Patent Ductus Arteriosus of the Preterm Infant

Affiliations
Review

Patent Ductus Arteriosus of the Preterm Infant

Shannon E G Hamrick et al. Pediatrics. 2020 Nov.

Abstract

Postnatal ductal closure is stimulated by rising oxygen tension and withdrawal of vasodilatory mediators (prostaglandins, nitric oxide, adenosine) and by vasoconstrictors (endothelin-1, catecholamines, contractile prostanoids), ion channels, calcium flux, platelets, morphologic maturity, and a favorable genetic predisposition. A persistently patent ductus arteriosus (PDA) in preterm infants can have clinical consequences. Decreasing pulmonary vascular resistance, especially in extremely low gestational age newborns, increases left-to-right shunting through the ductus and increases pulmonary blood flow further, leading to interstitial pulmonary edema and volume load to the left heart.

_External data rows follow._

(* ===== verification/FatVfs.v ===== *)
(** * fs/fat_vfs.c: FAT files as nodes of the virtual filesystem

    The filesystem keeps the nodes of the files that are in use, and up to thirty more,
    in a list; a node is found by the first cluster of its file, counts its references
    and its hits, and the unreferenced node with the fewest hits is freed when there are
    too many.  Nodes are numbered in the order they are allocated.  The structures on the
    kernel stack that reading directories uses are at [res] and [eb], the caller's path
    is put at [pb] and its buffer is at [ub].  Mutexes are seen by the calling thread:
    held by it or free. *)

From stdpp Require Import base list gmap strings.
From Stdlib Require Import ZArith Lia.
From S2P Require Import Prelude Memory KUtils BlockDev Fat FatDir FatPath Vfs.

Definition FAT_VFS_TRUNCATE_THRESHOLD : Z := 30.
Definition FAT_VFS_CACHE_LEAVES : Z := 16.
Definition FAT_VFS_LEAVES_DIRTY : Z := 1.
Definition FAT_INVALID_CLUSTER : Z := 0.
Definition UINT_MAX : Z := 2 ^ 32 - 1.

(** [struct fat_result]. *)
Record fat_result := mk_result { r_dir_cluster : Z; r_entry : list Z; r_lfn : list Z }.

Definition read_result (m : mem) (res : Z) : fat_result :=
  mk_result (load32 m res) (read_bytes m (res_entry res) 32)
    (read_bytes m (res_lfn res) (Z.to_nat FAT_LFN_NAME_BUF_SIZE)).

(** A node with its [struct fat_vfs_node_data]; [fn_mutex] tells whether it is locked. *)
Record fnode := mk_fnode {
  fn_type : Z;
  fn_vflags : Z;
  fn_index : Z;
  fn_dir_cluster : Z;
  fn_first_cluster : Z;
  fn_ref : Z;
  fn_hit : Z;
  fn_mutex : bool;
  fn_flags : Z;
  fn_name : list Z;
  fn_num_bytes : Z;
  fn_num_leaves : Z;
  fn_leaves : list Z;
}.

Potential consequences of left-to-right shunting via a hemodynamically significant patent ductus arteriosus (hsPDA) include increased risk for prolonged ventilation, bronchopulmonary dysplasia, necrotizing enterocolitis or focal intestinal perforation, intraventricular hemorrhage, and death. In the last decade, there has been a trend toward less aggressive treatment of PDA in preterm infants. However, there is a subgroup of infants who will likely benefit from intervention, be it pharmacologic, interventional, or surgical: (1) prophylactic intravenous indomethacin in highly selected extremely low gestational age newborns with PDA (<26 + 0/7 weeks' gestation, <750 g birth weight), (2) early targeted therapy of PDA in selected preterm infants at particular high risk for PDA-associated complications, and (3) PDA ligation, catheter intervention, or oral paracetamol may be considered as rescue options for hsPDA closure. The impact of catheter-based closure of hsPDA on clinical outcomes should be determined in future prospective studies. Finally, we provide a novel treatment algorithm for PDA in preterm infants that integrates the several treatment modalities in a staged approach.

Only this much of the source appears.